====== RECORDS FOR THIS TASK

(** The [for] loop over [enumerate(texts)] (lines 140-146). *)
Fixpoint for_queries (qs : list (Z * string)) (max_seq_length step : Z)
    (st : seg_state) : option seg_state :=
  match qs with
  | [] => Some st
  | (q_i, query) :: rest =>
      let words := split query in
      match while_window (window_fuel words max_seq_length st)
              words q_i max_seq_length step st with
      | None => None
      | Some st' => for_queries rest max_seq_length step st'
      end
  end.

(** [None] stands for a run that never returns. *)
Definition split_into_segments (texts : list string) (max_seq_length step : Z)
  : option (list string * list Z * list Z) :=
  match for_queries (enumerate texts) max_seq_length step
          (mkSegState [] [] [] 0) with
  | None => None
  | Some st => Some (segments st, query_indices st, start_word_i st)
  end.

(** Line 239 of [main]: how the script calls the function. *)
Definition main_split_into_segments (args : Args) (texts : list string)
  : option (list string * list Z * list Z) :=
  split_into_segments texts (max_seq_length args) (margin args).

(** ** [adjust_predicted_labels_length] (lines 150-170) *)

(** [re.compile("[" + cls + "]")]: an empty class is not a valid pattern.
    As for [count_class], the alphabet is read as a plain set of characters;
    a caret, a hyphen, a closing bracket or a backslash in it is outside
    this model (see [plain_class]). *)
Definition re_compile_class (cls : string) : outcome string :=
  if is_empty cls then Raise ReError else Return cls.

============
====== RECORDS FOR THIS TASK

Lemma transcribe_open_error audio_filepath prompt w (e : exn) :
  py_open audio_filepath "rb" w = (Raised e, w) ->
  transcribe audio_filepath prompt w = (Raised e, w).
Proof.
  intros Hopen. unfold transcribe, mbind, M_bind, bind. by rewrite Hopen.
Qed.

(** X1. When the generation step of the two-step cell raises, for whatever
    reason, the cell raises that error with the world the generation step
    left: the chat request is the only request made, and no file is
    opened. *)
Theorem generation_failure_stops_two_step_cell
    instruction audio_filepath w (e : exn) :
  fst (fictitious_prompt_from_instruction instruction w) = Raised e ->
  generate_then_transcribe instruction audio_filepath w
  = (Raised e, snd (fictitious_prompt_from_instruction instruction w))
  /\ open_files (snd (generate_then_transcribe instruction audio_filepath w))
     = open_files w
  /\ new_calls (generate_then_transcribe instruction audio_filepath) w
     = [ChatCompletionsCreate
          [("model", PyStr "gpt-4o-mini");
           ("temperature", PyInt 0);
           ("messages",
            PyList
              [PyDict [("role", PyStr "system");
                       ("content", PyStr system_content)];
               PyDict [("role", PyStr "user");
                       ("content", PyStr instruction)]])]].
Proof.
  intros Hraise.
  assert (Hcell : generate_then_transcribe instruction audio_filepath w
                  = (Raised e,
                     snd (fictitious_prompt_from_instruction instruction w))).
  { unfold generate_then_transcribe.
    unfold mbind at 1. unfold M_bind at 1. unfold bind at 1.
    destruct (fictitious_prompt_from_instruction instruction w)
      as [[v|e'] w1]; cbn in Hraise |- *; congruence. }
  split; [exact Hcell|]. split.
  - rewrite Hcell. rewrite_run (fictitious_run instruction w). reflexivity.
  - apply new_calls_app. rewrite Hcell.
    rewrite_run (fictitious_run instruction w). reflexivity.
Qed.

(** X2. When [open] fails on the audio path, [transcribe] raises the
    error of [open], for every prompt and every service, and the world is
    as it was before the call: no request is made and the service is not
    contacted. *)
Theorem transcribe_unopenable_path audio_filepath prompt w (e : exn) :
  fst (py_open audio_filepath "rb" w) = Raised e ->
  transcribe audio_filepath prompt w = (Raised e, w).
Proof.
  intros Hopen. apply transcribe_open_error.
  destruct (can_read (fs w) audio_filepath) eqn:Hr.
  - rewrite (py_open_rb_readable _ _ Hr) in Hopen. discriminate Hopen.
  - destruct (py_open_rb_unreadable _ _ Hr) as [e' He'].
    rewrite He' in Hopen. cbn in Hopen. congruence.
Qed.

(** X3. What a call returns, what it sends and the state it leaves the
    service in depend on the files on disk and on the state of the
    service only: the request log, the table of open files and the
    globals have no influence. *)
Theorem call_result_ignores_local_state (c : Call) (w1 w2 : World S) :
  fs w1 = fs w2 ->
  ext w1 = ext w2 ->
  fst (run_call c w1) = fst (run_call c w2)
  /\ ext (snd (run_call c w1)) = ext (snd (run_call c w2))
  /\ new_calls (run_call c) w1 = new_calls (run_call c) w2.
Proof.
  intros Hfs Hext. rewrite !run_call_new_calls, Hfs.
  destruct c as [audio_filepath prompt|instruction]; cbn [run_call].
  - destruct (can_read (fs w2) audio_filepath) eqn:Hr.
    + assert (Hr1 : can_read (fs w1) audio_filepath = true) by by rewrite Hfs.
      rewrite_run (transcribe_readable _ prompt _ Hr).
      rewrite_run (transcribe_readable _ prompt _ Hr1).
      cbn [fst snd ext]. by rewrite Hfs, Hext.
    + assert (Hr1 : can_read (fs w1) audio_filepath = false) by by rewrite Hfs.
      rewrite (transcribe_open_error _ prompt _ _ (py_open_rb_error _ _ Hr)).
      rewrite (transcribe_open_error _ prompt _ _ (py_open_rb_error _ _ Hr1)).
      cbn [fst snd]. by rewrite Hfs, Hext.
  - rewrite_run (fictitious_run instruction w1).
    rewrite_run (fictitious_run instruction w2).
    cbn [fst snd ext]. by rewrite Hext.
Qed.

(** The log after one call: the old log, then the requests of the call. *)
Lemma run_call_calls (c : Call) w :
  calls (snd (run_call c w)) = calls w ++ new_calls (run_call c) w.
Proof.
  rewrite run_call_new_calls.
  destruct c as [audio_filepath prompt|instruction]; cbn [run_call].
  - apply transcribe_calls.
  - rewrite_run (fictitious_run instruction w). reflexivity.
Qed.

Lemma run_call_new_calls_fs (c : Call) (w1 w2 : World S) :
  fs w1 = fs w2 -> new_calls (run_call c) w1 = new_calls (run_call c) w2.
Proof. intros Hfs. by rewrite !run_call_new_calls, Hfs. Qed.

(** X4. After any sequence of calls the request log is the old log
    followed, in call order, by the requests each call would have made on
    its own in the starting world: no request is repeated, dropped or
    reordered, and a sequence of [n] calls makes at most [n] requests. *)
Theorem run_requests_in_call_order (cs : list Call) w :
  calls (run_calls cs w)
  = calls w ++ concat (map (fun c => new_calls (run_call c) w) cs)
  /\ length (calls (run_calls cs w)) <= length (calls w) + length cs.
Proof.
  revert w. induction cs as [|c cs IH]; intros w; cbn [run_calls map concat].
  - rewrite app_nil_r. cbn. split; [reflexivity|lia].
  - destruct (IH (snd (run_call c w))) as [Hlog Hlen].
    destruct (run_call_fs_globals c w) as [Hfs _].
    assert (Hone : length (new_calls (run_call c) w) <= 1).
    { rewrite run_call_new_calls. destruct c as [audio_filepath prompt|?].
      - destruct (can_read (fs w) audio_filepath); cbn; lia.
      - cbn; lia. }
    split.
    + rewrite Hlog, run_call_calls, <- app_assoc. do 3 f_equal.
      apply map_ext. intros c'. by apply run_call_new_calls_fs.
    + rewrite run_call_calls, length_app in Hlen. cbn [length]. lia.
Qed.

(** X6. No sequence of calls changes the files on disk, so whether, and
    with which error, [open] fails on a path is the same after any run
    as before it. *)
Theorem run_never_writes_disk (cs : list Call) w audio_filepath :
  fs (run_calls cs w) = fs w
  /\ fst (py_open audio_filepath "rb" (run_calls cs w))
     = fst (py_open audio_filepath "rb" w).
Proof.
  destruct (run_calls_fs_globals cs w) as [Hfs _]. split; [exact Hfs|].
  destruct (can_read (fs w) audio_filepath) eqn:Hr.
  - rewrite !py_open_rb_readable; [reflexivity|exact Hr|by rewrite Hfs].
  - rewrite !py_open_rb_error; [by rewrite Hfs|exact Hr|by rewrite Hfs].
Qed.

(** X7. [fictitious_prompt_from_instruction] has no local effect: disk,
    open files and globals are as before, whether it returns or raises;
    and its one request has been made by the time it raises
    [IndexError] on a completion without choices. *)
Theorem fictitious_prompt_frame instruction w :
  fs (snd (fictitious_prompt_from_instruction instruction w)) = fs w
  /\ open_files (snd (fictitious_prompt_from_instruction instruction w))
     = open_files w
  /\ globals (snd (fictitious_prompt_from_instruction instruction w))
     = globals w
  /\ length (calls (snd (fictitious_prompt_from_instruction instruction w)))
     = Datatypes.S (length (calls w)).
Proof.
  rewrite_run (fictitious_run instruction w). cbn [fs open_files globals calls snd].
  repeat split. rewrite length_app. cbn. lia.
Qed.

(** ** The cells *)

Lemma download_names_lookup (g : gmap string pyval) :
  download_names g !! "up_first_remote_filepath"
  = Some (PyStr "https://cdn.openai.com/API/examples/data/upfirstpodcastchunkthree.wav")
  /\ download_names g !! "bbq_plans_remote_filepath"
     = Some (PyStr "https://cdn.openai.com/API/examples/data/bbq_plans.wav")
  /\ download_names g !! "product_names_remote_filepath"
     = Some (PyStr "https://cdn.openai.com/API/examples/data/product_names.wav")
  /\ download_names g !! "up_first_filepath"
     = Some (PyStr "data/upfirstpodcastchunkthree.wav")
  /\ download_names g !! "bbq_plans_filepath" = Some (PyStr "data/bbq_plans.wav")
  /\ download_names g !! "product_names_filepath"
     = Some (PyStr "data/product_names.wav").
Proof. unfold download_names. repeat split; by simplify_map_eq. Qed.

============
====== RECORDS FOR THIS TASK

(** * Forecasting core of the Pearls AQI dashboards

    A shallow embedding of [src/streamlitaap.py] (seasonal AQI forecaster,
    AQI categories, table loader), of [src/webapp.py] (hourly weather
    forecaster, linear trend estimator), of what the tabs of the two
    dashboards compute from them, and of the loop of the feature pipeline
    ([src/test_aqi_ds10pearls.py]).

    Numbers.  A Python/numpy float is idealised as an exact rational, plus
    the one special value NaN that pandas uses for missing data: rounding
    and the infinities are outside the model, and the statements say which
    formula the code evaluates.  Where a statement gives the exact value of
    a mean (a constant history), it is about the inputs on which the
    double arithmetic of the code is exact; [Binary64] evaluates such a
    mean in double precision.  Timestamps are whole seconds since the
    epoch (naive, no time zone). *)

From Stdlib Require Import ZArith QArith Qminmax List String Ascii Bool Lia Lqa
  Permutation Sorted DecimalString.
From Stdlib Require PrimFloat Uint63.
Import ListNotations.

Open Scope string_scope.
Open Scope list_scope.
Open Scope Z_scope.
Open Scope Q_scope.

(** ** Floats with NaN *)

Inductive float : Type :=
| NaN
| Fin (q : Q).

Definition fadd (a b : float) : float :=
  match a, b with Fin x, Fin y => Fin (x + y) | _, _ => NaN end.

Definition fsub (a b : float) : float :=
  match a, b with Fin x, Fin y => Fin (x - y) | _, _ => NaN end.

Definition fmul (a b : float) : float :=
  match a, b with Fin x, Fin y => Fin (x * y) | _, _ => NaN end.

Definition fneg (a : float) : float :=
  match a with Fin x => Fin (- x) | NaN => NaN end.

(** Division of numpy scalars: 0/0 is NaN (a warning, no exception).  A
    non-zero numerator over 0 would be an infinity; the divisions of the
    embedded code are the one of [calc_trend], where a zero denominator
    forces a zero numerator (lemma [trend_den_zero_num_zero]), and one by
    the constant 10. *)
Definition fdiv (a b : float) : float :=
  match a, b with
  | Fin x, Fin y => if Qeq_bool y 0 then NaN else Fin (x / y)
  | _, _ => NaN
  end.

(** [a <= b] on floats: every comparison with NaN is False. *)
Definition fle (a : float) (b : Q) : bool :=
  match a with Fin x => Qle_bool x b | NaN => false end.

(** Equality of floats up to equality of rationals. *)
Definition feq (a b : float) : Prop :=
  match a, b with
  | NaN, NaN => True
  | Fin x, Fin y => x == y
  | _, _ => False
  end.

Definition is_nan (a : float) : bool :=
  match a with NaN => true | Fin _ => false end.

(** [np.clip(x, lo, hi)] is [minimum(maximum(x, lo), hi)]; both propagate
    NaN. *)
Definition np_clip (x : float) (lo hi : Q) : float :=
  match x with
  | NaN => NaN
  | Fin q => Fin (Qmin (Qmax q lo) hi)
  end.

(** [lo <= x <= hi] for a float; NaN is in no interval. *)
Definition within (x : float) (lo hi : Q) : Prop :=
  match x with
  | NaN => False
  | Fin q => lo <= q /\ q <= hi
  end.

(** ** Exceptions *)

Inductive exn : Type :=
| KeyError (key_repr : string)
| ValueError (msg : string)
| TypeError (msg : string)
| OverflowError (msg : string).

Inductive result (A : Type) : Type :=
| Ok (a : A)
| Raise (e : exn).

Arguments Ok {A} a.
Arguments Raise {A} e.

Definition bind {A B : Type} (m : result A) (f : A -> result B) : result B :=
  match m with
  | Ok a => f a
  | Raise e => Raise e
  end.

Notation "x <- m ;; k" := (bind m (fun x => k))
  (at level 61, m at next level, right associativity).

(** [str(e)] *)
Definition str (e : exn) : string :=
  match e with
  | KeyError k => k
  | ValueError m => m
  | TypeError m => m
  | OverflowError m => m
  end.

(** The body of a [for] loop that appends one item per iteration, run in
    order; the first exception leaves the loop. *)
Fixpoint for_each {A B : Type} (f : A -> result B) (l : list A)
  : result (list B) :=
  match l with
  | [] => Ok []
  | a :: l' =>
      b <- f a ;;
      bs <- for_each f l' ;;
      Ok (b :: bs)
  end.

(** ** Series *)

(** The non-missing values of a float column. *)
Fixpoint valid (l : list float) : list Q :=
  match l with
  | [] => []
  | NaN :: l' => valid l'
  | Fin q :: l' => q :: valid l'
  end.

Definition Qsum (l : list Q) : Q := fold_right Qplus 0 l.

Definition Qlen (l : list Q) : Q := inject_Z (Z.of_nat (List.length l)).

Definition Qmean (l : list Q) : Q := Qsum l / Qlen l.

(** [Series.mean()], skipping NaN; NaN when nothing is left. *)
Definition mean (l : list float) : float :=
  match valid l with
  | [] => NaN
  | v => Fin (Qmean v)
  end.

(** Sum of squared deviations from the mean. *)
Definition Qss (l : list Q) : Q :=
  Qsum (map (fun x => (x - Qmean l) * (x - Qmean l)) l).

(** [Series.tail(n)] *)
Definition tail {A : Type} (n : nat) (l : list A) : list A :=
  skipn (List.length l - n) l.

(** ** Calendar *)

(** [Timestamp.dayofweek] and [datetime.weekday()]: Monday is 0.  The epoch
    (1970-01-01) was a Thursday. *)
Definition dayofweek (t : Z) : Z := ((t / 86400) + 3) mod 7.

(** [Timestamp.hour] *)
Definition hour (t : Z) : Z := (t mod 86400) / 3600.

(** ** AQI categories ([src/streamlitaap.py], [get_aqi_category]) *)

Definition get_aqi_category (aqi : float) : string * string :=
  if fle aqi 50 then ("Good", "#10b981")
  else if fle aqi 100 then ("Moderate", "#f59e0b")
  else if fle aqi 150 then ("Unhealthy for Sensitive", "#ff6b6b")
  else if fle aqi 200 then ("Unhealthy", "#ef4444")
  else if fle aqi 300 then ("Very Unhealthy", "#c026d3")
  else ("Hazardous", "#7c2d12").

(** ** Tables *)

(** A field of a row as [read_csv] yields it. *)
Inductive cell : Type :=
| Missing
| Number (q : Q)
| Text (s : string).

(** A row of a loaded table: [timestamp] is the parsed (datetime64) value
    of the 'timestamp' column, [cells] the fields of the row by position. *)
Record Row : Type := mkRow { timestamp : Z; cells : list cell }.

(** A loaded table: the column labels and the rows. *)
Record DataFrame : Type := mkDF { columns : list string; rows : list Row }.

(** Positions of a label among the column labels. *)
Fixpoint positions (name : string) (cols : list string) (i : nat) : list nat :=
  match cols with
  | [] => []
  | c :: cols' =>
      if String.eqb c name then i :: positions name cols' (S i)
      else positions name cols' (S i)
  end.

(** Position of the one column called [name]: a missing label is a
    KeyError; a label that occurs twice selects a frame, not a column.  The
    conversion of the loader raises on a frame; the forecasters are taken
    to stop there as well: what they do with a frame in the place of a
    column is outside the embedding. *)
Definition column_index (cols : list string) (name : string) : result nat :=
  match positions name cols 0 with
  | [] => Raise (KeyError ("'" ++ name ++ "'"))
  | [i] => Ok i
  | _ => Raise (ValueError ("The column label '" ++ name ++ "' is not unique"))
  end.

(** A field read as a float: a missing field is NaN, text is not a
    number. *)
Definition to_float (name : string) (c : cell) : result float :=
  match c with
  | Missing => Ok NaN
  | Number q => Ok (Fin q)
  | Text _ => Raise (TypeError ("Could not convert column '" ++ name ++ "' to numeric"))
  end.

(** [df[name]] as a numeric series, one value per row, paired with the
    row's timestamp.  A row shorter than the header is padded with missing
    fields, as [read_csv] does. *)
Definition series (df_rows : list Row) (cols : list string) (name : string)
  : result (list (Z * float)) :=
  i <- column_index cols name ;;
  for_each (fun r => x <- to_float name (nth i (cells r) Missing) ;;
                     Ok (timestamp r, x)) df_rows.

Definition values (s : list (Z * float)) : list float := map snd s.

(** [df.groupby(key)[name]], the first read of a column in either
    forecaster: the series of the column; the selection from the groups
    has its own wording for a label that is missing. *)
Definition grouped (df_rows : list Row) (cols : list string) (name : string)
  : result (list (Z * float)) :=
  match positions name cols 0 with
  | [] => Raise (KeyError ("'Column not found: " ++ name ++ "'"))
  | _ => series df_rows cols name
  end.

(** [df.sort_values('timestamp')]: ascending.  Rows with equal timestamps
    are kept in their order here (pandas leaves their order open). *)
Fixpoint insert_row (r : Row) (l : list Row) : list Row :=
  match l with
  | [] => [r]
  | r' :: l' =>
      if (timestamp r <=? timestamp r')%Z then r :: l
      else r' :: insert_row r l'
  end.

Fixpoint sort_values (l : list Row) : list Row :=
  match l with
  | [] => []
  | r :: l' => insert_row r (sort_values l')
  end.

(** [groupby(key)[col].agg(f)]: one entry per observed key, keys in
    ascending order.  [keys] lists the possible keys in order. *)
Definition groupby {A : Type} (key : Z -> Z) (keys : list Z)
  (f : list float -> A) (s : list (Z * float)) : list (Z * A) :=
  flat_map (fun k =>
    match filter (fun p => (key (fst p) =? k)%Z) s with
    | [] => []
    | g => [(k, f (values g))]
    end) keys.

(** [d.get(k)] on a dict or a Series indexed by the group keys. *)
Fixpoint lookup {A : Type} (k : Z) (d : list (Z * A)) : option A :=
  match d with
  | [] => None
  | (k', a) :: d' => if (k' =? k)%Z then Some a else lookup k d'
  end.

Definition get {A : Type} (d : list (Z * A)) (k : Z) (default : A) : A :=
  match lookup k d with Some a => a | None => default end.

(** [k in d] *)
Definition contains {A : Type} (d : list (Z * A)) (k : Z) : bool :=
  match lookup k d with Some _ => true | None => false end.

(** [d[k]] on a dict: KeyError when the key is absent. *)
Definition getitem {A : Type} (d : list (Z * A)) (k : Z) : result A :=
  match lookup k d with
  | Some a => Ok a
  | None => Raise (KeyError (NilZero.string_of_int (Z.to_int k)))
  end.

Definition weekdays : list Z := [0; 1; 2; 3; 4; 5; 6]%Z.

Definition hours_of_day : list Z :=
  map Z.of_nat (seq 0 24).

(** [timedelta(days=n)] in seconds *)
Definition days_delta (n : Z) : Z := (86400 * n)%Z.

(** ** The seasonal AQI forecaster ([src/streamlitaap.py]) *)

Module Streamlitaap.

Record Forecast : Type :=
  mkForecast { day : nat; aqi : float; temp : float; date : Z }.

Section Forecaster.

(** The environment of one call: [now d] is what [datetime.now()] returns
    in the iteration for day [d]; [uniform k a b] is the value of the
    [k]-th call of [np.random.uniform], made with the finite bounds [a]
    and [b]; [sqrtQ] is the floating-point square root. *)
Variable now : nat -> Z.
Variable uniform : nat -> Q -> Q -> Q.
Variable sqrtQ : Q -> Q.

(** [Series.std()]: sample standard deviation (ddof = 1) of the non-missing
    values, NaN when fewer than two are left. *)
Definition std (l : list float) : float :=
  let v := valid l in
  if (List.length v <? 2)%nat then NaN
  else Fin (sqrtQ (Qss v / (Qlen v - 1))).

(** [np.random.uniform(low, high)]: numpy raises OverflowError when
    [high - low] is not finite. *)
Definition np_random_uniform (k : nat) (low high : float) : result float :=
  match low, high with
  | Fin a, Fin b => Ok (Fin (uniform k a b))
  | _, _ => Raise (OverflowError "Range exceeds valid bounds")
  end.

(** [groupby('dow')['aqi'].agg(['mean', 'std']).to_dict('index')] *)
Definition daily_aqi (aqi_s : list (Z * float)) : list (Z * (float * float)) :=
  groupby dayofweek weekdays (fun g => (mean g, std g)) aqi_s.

============

◆ EXERCISE INSTRUCTIONS
Beginning with the line containing "Variable now : nat -> Z." in the material above, copy every line exactly until you have copied the line containing "[high - low] is not finite. *)".

◆ WRITTEN ANSWER
Variable now : nat -> Z.
Variable uniform : nat -> Q -> Q -> Q.
Variable sqrtQ : Q -> Q.

(** [Series.std()]: sample standard deviation (ddof = 1) of the non-missing
    values, NaN when fewer than two are left. *)
Definition std (l : list float) : float :=
  let v := valid l in
  if (List.length v <? 2)%nat then NaN
  else Fin (sqrtQ (Qss v / (Qlen v - 1))).

(** [np.random.uniform(low, high)]: numpy raises OverflowError when
    [high - low] is not finite. *)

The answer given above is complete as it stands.